** Opening Data supplied block **
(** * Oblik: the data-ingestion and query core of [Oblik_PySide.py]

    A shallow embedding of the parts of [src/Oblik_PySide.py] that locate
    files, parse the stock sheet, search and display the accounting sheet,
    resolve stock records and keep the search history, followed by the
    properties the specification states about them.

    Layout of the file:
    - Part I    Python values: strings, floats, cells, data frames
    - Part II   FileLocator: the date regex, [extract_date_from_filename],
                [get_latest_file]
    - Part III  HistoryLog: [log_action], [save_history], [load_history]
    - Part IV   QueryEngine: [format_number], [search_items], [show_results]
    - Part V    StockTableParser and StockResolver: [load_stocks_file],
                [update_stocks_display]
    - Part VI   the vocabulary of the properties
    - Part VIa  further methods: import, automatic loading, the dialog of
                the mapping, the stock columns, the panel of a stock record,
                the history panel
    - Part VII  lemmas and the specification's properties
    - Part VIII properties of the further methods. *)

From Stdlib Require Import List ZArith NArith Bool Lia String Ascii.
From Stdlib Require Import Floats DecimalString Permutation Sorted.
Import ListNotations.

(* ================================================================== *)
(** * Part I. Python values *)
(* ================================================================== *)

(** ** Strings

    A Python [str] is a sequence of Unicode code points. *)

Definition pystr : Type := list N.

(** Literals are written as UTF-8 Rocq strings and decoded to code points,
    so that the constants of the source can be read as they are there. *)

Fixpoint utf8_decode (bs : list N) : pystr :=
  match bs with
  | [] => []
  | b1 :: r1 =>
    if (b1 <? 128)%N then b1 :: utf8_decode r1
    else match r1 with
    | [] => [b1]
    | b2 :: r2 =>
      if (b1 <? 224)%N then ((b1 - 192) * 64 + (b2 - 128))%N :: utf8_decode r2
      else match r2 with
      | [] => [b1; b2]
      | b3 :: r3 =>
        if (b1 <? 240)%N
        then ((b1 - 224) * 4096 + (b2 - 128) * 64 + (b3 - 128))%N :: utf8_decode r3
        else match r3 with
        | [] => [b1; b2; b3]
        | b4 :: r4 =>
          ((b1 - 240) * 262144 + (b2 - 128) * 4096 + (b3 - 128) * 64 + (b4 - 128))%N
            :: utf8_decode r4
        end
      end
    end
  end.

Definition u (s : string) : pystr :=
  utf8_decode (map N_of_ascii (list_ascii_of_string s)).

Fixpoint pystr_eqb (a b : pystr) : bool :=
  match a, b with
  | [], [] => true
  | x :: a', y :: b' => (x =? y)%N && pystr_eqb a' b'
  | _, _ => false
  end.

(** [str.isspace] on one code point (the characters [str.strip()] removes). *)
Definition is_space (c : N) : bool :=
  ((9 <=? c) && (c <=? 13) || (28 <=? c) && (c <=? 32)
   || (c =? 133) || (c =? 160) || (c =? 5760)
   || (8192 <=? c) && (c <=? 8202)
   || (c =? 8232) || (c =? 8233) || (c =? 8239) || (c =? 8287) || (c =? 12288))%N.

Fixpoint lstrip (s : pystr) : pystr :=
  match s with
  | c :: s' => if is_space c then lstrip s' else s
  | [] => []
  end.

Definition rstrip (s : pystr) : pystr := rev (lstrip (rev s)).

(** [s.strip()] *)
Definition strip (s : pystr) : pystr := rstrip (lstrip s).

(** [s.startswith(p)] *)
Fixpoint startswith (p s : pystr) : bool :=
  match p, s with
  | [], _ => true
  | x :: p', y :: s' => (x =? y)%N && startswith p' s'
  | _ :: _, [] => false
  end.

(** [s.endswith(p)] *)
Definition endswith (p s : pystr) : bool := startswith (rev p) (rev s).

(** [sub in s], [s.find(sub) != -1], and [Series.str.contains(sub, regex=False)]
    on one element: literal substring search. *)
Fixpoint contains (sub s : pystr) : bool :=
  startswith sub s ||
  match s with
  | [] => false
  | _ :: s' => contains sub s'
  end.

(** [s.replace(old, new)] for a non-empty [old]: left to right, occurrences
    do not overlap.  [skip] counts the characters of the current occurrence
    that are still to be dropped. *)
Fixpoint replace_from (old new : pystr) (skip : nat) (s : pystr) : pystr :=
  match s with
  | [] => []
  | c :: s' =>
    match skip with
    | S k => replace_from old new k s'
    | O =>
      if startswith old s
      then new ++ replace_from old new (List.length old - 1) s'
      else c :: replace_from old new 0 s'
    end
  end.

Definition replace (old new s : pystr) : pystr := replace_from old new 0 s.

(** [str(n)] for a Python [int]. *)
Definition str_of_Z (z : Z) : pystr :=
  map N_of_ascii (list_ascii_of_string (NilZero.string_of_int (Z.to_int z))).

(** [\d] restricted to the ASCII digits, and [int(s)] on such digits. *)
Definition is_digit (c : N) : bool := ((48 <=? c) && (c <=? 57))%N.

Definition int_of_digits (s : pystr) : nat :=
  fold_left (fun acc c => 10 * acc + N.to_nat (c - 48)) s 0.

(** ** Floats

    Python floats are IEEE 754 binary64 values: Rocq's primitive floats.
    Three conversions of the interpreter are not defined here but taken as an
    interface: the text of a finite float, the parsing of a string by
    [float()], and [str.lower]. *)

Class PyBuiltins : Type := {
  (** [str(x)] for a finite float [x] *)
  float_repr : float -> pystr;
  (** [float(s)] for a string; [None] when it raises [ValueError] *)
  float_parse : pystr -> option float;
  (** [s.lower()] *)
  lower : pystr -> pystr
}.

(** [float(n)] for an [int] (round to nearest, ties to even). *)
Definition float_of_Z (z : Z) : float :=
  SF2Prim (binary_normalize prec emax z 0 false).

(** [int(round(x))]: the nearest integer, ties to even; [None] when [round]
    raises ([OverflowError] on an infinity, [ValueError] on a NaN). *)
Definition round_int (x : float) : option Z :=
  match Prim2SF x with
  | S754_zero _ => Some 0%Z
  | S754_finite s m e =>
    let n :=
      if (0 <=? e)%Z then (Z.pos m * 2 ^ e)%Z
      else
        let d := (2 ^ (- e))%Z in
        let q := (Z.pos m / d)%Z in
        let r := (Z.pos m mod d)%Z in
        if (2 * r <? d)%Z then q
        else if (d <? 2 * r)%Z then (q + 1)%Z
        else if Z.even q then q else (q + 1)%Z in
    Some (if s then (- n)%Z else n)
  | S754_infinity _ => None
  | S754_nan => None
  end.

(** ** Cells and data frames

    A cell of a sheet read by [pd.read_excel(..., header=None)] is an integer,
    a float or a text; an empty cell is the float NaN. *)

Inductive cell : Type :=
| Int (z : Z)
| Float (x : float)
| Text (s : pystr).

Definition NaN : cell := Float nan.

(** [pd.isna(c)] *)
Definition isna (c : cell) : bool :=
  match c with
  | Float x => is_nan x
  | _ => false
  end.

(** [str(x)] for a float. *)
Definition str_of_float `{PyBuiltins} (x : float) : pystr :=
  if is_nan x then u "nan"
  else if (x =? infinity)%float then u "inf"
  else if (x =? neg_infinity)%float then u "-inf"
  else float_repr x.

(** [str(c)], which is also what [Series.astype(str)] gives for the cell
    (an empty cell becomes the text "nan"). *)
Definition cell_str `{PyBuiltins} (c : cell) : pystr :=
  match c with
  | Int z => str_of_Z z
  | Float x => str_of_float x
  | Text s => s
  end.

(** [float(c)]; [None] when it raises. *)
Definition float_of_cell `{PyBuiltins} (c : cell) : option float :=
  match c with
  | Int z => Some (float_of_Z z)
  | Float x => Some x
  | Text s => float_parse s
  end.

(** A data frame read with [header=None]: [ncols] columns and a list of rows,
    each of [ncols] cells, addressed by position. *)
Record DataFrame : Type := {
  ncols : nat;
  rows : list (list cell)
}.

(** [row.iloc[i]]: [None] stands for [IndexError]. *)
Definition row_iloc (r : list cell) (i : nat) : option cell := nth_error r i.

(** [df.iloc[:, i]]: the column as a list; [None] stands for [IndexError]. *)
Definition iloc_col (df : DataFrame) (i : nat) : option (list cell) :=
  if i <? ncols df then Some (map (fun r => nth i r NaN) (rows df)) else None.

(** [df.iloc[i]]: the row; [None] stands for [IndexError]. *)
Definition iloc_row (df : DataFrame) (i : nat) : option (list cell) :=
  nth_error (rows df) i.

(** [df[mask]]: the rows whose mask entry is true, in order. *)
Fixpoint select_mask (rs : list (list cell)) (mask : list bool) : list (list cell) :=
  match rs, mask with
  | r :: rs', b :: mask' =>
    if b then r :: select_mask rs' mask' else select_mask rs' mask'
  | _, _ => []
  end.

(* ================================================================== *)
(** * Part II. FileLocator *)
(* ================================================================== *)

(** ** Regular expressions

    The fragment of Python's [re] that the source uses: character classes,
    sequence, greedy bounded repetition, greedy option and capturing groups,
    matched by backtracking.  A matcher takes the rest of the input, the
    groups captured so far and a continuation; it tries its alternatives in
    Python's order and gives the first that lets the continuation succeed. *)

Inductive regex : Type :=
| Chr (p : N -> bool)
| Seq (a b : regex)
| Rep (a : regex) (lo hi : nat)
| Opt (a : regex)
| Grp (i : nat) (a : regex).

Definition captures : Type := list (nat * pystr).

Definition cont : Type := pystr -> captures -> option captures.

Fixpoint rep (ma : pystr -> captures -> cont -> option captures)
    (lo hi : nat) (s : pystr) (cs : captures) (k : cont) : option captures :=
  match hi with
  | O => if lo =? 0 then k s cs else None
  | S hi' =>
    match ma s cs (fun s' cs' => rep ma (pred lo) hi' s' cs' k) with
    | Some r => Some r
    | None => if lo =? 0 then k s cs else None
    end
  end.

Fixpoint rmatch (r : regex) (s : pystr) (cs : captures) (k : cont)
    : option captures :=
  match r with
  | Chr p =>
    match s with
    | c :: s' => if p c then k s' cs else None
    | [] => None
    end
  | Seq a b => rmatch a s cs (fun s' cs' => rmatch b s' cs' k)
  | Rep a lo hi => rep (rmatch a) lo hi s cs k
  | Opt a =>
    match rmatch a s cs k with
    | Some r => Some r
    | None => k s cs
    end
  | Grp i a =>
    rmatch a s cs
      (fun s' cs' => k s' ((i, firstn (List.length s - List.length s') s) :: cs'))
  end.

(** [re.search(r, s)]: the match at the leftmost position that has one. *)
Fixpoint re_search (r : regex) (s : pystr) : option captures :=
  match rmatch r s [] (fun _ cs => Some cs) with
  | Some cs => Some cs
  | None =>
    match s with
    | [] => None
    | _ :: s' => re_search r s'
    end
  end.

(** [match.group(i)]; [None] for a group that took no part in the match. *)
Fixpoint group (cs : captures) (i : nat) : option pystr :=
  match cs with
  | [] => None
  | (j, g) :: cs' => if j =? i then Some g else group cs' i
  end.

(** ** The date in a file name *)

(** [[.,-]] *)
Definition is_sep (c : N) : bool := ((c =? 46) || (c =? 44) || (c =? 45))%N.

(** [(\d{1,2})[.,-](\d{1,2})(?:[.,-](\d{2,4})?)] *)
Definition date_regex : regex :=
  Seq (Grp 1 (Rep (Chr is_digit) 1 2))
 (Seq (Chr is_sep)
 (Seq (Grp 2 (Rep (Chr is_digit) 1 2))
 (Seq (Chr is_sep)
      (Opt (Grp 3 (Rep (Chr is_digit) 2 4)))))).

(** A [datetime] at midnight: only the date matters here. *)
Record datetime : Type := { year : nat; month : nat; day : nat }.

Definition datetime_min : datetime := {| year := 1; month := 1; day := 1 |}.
** Closing Data supplied block **
** Opening Data supplied block **
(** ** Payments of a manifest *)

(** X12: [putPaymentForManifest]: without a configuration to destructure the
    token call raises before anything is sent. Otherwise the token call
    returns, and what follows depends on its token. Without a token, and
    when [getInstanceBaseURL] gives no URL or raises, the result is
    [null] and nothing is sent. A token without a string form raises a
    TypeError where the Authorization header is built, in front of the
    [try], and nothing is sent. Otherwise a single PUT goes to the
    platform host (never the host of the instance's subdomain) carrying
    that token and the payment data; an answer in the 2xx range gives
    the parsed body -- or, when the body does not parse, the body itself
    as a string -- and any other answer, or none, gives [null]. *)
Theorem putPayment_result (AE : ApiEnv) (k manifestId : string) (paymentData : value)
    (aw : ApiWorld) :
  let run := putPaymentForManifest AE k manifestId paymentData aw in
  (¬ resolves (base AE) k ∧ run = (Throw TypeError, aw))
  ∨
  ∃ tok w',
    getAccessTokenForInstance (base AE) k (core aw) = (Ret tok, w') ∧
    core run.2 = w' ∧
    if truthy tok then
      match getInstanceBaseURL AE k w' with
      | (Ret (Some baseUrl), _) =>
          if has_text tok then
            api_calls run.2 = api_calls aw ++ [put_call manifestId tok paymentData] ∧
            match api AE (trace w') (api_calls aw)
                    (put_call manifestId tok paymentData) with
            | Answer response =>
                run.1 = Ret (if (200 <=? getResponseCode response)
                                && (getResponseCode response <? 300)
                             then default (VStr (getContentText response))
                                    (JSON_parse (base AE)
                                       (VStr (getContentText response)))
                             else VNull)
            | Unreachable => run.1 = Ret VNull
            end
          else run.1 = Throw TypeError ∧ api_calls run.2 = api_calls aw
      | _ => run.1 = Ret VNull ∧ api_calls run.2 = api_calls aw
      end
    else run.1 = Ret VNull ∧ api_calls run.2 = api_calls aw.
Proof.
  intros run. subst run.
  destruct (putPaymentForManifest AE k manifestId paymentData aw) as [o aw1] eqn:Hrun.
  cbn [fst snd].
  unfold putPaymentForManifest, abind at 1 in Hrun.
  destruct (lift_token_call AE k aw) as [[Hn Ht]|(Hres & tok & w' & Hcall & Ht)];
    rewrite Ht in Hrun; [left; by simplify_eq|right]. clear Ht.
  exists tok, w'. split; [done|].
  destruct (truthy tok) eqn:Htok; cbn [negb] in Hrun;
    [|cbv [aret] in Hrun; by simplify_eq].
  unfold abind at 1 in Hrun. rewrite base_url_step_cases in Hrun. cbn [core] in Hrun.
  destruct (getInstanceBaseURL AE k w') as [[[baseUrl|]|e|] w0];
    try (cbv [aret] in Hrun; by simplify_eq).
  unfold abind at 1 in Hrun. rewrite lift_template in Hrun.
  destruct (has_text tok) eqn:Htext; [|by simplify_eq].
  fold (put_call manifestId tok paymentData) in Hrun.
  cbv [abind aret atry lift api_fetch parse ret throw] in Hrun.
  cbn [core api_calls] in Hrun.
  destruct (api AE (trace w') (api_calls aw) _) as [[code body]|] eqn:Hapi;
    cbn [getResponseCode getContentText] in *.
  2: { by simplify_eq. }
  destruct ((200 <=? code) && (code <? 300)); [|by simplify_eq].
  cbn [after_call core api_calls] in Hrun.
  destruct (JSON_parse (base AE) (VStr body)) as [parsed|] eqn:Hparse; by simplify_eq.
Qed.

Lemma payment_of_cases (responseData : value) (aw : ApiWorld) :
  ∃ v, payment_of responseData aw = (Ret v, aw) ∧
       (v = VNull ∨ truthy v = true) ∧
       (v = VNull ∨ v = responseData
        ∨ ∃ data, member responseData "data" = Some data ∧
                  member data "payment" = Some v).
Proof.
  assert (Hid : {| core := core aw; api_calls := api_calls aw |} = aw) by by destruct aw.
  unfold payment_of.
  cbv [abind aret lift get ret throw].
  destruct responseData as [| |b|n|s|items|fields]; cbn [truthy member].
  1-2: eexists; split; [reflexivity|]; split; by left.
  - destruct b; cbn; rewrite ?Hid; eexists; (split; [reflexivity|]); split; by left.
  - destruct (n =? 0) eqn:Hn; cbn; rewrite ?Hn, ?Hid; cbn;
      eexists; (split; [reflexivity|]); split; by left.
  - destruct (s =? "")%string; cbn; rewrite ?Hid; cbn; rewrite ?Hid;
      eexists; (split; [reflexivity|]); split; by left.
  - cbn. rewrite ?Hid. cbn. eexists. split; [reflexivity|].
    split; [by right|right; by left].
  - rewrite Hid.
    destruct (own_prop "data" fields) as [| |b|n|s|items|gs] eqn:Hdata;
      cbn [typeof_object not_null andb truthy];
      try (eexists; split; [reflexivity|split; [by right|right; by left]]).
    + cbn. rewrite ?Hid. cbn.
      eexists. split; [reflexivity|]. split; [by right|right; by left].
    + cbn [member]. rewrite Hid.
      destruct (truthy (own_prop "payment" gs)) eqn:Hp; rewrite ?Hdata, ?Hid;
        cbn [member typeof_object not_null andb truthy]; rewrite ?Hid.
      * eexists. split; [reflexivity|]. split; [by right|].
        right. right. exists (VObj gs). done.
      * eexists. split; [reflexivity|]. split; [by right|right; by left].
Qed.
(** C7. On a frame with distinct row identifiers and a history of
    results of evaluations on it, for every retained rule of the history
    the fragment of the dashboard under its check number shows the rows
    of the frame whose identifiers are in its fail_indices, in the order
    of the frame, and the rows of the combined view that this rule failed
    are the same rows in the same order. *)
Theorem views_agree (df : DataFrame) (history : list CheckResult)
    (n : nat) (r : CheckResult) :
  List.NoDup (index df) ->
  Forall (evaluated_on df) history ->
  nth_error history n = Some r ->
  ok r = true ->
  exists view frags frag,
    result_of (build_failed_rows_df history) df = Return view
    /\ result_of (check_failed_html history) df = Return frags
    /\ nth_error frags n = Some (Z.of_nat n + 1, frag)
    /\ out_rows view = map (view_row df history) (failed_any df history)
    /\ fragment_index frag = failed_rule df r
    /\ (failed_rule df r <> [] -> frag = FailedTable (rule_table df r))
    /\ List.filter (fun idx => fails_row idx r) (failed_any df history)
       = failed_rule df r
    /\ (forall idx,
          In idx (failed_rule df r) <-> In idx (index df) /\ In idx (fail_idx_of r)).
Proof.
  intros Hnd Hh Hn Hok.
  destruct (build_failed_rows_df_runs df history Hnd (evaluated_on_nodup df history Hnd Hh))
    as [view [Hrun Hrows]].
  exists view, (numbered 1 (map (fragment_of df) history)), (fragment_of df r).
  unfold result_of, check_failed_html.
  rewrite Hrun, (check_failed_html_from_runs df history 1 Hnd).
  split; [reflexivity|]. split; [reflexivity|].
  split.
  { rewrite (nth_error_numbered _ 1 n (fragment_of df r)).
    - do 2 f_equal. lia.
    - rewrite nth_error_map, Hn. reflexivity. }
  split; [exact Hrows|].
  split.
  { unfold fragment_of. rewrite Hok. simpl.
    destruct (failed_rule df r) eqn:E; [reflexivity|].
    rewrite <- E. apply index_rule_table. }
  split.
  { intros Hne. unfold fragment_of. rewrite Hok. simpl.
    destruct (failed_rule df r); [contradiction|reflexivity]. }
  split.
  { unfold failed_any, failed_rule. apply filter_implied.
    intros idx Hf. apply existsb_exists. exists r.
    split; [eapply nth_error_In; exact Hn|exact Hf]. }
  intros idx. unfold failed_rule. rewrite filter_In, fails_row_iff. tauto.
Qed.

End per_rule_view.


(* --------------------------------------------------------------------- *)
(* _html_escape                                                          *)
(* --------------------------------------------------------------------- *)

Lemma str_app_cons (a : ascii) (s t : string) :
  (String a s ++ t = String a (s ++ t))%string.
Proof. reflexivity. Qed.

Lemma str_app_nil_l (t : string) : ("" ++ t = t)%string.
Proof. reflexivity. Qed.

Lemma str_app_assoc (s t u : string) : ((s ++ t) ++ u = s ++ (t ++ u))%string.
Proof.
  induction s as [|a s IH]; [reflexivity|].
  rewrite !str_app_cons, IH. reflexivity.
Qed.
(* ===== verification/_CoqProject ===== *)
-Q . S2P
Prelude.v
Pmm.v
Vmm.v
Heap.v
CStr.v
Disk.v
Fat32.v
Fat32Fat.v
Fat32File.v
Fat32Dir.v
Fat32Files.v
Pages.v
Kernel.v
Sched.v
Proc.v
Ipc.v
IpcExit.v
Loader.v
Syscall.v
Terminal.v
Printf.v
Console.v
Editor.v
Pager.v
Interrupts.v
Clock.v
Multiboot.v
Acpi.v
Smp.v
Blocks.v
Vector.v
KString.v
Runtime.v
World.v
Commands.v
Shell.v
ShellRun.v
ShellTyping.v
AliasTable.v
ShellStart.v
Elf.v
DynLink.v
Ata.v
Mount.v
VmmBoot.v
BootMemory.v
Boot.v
** Closing Data supplied block **
** Opening Data supplied block **
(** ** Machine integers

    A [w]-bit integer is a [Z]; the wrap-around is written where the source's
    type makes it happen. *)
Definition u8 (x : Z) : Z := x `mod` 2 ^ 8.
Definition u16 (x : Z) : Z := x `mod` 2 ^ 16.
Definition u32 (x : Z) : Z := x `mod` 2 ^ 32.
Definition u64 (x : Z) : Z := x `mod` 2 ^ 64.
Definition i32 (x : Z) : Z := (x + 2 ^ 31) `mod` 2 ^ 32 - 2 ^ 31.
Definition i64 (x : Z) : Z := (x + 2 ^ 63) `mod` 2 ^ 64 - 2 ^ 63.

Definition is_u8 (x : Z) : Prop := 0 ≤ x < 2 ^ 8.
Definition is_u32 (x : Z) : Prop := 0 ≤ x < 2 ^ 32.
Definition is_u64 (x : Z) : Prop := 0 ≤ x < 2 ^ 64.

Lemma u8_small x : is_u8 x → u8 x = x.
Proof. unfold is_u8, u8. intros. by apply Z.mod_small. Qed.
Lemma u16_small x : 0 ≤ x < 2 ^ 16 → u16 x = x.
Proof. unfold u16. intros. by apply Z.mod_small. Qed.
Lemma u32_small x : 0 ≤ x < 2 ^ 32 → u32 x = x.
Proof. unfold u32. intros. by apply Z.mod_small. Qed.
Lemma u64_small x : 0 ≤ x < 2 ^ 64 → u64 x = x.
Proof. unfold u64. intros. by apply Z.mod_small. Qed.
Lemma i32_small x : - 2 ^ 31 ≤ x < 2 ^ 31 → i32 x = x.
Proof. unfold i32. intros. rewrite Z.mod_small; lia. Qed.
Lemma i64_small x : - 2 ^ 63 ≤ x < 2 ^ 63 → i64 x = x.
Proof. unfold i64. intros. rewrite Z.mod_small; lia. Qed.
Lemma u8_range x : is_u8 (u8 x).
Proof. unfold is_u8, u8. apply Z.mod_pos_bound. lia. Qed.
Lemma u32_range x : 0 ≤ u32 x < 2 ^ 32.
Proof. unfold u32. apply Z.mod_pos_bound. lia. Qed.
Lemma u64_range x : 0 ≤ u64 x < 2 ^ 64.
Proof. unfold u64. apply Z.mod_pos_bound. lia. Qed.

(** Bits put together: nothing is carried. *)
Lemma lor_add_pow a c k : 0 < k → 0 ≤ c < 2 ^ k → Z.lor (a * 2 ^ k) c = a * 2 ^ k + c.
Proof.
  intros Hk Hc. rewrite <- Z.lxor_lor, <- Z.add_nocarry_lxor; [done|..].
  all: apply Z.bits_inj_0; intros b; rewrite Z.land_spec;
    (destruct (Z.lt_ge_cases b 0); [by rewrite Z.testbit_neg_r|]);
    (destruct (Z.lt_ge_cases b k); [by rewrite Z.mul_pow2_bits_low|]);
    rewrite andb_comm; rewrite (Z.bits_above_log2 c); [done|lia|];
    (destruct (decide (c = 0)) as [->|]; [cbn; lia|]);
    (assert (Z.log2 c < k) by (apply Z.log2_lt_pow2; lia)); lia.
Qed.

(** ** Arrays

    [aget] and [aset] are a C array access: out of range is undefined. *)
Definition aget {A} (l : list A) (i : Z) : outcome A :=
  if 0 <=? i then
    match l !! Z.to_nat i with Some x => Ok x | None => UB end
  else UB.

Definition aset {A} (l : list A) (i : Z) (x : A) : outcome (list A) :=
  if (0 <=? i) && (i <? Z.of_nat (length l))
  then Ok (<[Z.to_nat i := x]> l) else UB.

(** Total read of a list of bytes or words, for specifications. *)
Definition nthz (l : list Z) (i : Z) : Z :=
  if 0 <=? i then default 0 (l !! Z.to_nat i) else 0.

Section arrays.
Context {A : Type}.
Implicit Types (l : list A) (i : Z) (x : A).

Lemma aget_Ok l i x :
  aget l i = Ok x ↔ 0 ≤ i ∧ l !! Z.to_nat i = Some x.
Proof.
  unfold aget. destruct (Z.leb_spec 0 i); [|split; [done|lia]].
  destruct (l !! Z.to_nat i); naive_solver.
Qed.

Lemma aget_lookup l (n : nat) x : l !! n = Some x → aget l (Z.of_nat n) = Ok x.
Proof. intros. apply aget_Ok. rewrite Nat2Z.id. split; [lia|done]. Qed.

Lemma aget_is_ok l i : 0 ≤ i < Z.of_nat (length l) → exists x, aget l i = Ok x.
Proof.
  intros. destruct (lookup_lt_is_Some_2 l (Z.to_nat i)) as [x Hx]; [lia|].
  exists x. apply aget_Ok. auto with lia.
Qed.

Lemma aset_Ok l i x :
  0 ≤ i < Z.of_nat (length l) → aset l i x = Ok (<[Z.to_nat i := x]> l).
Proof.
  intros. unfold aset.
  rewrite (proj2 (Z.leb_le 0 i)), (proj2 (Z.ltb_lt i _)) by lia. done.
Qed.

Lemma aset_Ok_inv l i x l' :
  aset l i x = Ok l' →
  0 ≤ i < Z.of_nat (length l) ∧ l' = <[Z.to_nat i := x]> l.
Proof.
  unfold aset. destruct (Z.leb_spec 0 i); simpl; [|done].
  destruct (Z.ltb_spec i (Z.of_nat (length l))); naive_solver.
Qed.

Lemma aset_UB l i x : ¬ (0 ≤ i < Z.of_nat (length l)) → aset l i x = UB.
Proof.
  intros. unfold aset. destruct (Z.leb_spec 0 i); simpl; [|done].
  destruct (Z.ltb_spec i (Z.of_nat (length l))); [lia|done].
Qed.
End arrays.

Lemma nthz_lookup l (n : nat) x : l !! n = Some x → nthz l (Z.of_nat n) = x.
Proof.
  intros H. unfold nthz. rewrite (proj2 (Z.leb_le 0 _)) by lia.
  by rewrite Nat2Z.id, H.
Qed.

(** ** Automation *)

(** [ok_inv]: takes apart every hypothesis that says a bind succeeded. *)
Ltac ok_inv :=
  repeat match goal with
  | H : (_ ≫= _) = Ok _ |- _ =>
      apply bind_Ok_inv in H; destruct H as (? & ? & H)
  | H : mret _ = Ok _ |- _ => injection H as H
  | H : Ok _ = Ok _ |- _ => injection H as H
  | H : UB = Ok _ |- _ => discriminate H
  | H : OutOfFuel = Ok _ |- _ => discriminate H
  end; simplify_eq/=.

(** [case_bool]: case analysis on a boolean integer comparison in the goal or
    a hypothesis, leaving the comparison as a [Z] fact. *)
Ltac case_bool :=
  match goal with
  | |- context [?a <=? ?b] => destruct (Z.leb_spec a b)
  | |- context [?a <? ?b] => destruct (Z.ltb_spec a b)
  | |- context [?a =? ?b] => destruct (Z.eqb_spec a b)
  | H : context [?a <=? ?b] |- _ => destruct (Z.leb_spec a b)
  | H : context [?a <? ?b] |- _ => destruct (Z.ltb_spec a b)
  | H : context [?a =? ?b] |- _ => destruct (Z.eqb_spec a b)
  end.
** Closing Data supplied block **
● **Activity**: From the entries above, return exactly the line containing "unfold putPaymentForManifest, abind", the line containing "cbv [abind aret lift get ret throw].", and all lines between, and nothing else.

● **Written solution**:
  unfold putPaymentForManifest, abind at 1 in Hrun.
  destruct (lift_token_call AE k aw) as [[Hn Ht]|(Hres & tok & w' & Hcall & Ht)];
    rewrite Ht in Hrun; [left; by simplify_eq|right]. clear Ht.
  exists tok, w'. split; [done|].
  destruct (truthy tok) eqn:Htok; cbn [negb] in Hrun;
    [|cbv [aret] in Hrun; by simplify_eq].
  unfold abind at 1 in Hrun. rewrite base_url_step_cases in Hrun. cbn [core] in Hrun.
  destruct (getInstanceBaseURL AE k w') as [[[baseUrl|]|e|] w0];
    try (cbv [aret] in Hrun; by simplify_eq).
  unfold abind at 1 in Hrun. rewrite lift_template in Hrun.
  destruct (has_text tok) eqn:Htext; [|by simplify_eq].
  fold (put_call manifestId tok paymentData) in Hrun.
  cbv [abind aret atry lift api_fetch parse ret throw] in Hrun.
  cbn [core api_calls] in Hrun.
  destruct (api AE (trace w') (api_calls aw) _) as [[code body]|] eqn:Hapi;
    cbn [getResponseCode getContentText] in *.
  2: { by simplify_eq. }
  destruct ((200 <=? code) && (code <? 300)); [|by simplify_eq].
  cbn [after_call core api_calls] in Hrun.
  destruct (JSON_parse (base AE) (VStr body)) as [parsed|] eqn:Hparse; by simplify_eq.
Qed.

Lemma payment_of_cases (responseData : value) (aw : ApiWorld) :
  ∃ v, payment_of responseData aw = (Ret v, aw) ∧
       (v = VNull ∨ truthy v = true) ∧
       (v = VNull ∨ v = responseData
        ∨ ∃ data, member responseData "data" = Some data ∧
                  member data "payment" = Some v).
Proof.
  assert (Hid : {| core := core aw; api_calls := api_calls aw |} = aw) by by destruct aw.
  unfold payment_of.
  cbv [abind aret lift get ret throw].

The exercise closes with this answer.